Collected data entries:

########

(** * server.js: a one-route Express application

    The program is seven lines of JavaScript:
<<
    const express = require("express");
    const app = express();
    const PORT = process.env.PORT || 8080;
    app.get("/", (req, res) => res.send("Hello from Node.js app in Kubernetes!"));
    app.listen(PORT, () => console.log(`Server running on port ${PORT}`));
>>
    Everything it does beyond these lines is done by the language (the [||]
    operator, template literals) and by the imported module [express]
    (routing, [res.send], the 404 reply).  The development below embeds the
    program line by line on top of a model of exactly those parts of the
    language and of the framework that the program reaches. *)

From Stdlib Require Import Ascii String ZArith.
From stdpp Require Import base strings gmap pretty.

Open Scope string_scope.

(** ** JavaScript values and operators used by the program *)

Module Js.

(** The values [PORT] can take: [process.env.X] is [undefined] or a string,
    and the literal [8080] is an integer number. *)
Inductive value :=
| VUndefined
| VString (s : string)
| VNumber (n : Z).

#[global] Instance value_eq_dec : EqDecision value.
Proof. solve_decision. Defined.

(** ToBoolean: [undefined], the empty string and [0] are falsy. *)
Definition truthy (v : value) : bool :=
  match v with
  | VUndefined => false
  | VString s => negb (String.eqb s "")
  | VNumber n => negb (Z.eqb n 0)
  end.

(** [a || b]: [a] when it is truthy, [b] otherwise. *)
Definition or (a b : value) : value := if truthy a then a else b.

(** ToString, as a template literal applies it to [${v}]. *)
Definition to_string (v : value) : string :=
  match v with
  | VUndefined => "undefined"
  | VString s => s
  | VNumber n => pretty n
  end.

(** [process.env]: an object whose properties are strings. *)
Definition get (o : gmap string string) (k : string) : value :=
  match o !! k with
  | Some s => VString s
  | None => VUndefined
  end.

End Js.

(** ** Line 3: [const PORT = process.env.PORT || 8080] *)

Definition PORT (env : gmap string string) : Js.value :=
  Js.or (Js.get env "PORT") (Js.VNumber 8080).

(** A string is numeric when it is a non-empty run of decimal digits. *)
Definition is_digit (c : ascii) : bool :=
  let n := nat_of_ascii c in (48 <=? n)%nat && (n <=? 57)%nat.

Definition numeric (s : string) : bool :=
  negb (String.eqb s "") && forallb is_digit (list_ascii_of_string s).


(** ** The framework: what [require("express")] provides

    The definitions follow the sources of the framework's 4.x line:
    [lib/response.js] ([res.send], [res.set]), [lib/request.js] ([req.fresh]),
    the [fresh] package, [lib/router] (route dispatch, the automatic [OPTIONS]
    reply) and [finalhandler] (the 404 reply).  Four functions whose results
    the program never inspects, and the path matcher, whose treatment of
    paths other than the route path itself differs between releases, are kept
    as an interface.  Where the 5.x line differs from what is embedded here
    (which paths besides [/] the route path [/] accepts, the verdict of
    [fresh] on a request that carries both [If-None-Match] and
    [If-Modified-Since], the text of the automatic [OPTIONS] reply), the
    theorems below are stated so as not to depend on it. *)

(** The paths on which releases differ for the route path [/] are made of
    slashes only: the regular expression is [^\/?$] in the 4.x line (the
    empty path and [/]) and [^(?:\/)(?:\/$)?$] in the 5.x line ([/] and
    [//]).  A path with any other character is accepted by neither. *)
Definition only_slashes (path : string) : bool :=
  forallb (Ascii.eqb "/") (list_ascii_of_string path).

Class Framework := {
  (* path-to-regexp: does the route path accept the request pathname *)
  route_match : string -> string -> bool;
  (* a route path without parameters accepts itself; used at "/" *)
  route_match_root : route_match "/" "/" = true;
  (* the route path "/" accepts no path that has a character other than "/" *)
  route_match_slashes :
    forall path, route_match "/" path = true -> only_slashes path = true;
  (* app.listen also registers its callback for the server's 'error' event:
     false in the 4.x line, true in the 5.x line *)
  listen_error_callback : bool;
  (* the entity tag computed from a body (a digest of it) *)
  etag_of : string -> string;
  (* Date.parse on an HTTP date; None stands for NaN *)
  parse_http_date : string -> option Z;
  (* setCharset(type, 'utf-8') on an existing Content-Type *)
  set_charset : string -> string;
  (* finalhandler's HTML page for "Cannot METHOD resource" *)
  error_document : string -> string -> string
}.

(** An incoming message as the handler sees it.  Node lower-cases header
    names; [req_path] is the pathname and [req_query] the part after [?]. *)
Record Request := {
  req_method : string;
  req_path : string;
  req_query : string;
  req_headers : gmap string string
}.

(** The response under construction; header names are kept lower-cased.
    [res_headers] is the table the application fills through [setHeader]
    (what [res.getHeaders()] holds when the response is ended).  The headers
    Node adds on its own when it writes the head ([Date], [Connection],
    [Keep-Alive]) are not part of it. *)
Record ServerResponse := {
  statusCode : Z;
  res_headers : gmap string string;
  res_body : string
}.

########

→ **Exercise goal**:
Could you write out, unchanged, the line with "(** The paths" and every line after it in the data above?

→ **Problem solution**:
(** The paths on which releases differ for the route path [/] are made of
    slashes only: the regular expression is [^\/?$] in the 4.x line (the
    empty path and [/]) and [^(?:\/)(?:\/$)?$] in the 5.x line ([/] and
    [//]).  A path with any other character is accepted by neither. *)
Definition only_slashes (path : string) : bool :=
  forallb (Ascii.eqb "/") (list_ascii_of_string path).

Class Framework := {
  (* path-to-regexp: does the route path accept the request pathname *)
  route_match : string -> string -> bool;
  (* a route path without parameters accepts itself; used at "/" *)
  route_match_root : route_match "/" "/" = true;
  (* the route path "/" accepts no path that has a character other than "/" *)
  route_match_slashes :
    forall path, route_match "/" path = true -> only_slashes path = true;
  (* app.listen also registers its callback for the server's 'error' event:
     false in the 4.x line, true in the 5.x line *)
  listen_error_callback : bool;
  (* the entity tag computed from a body (a digest of it) *)
  etag_of : string -> string;
  (* Date.parse on an HTTP date; None stands for NaN *)
  parse_http_date : string -> option Z;
  (* setCharset(type, 'utf-8') on an existing Content-Type *)
  set_charset : string -> string;
  (* finalhandler's HTML page for "Cannot METHOD resource" *)
  error_document : string -> string -> string
}.

(** An incoming message as the handler sees it.  Node lower-cases header
    names; [req_path] is the pathname and [req_query] the part after [?]. *)
Record Request := {
  req_method : string;
  req_path : string;
  req_query : string;
  req_headers : gmap string string
}.

(** The response under construction; header names are kept lower-cased.
    [res_headers] is the table the application fills through [setHeader]
    (what [res.getHeaders()] holds when the response is ended).  The headers
    Node adds on its own when it writes the head ([Date], [Connection],
    [Keep-Alive]) are not part of it. *)
Record ServerResponse := {
  statusCode : Z;
  res_headers : gmap string string;
  res_body : string
}.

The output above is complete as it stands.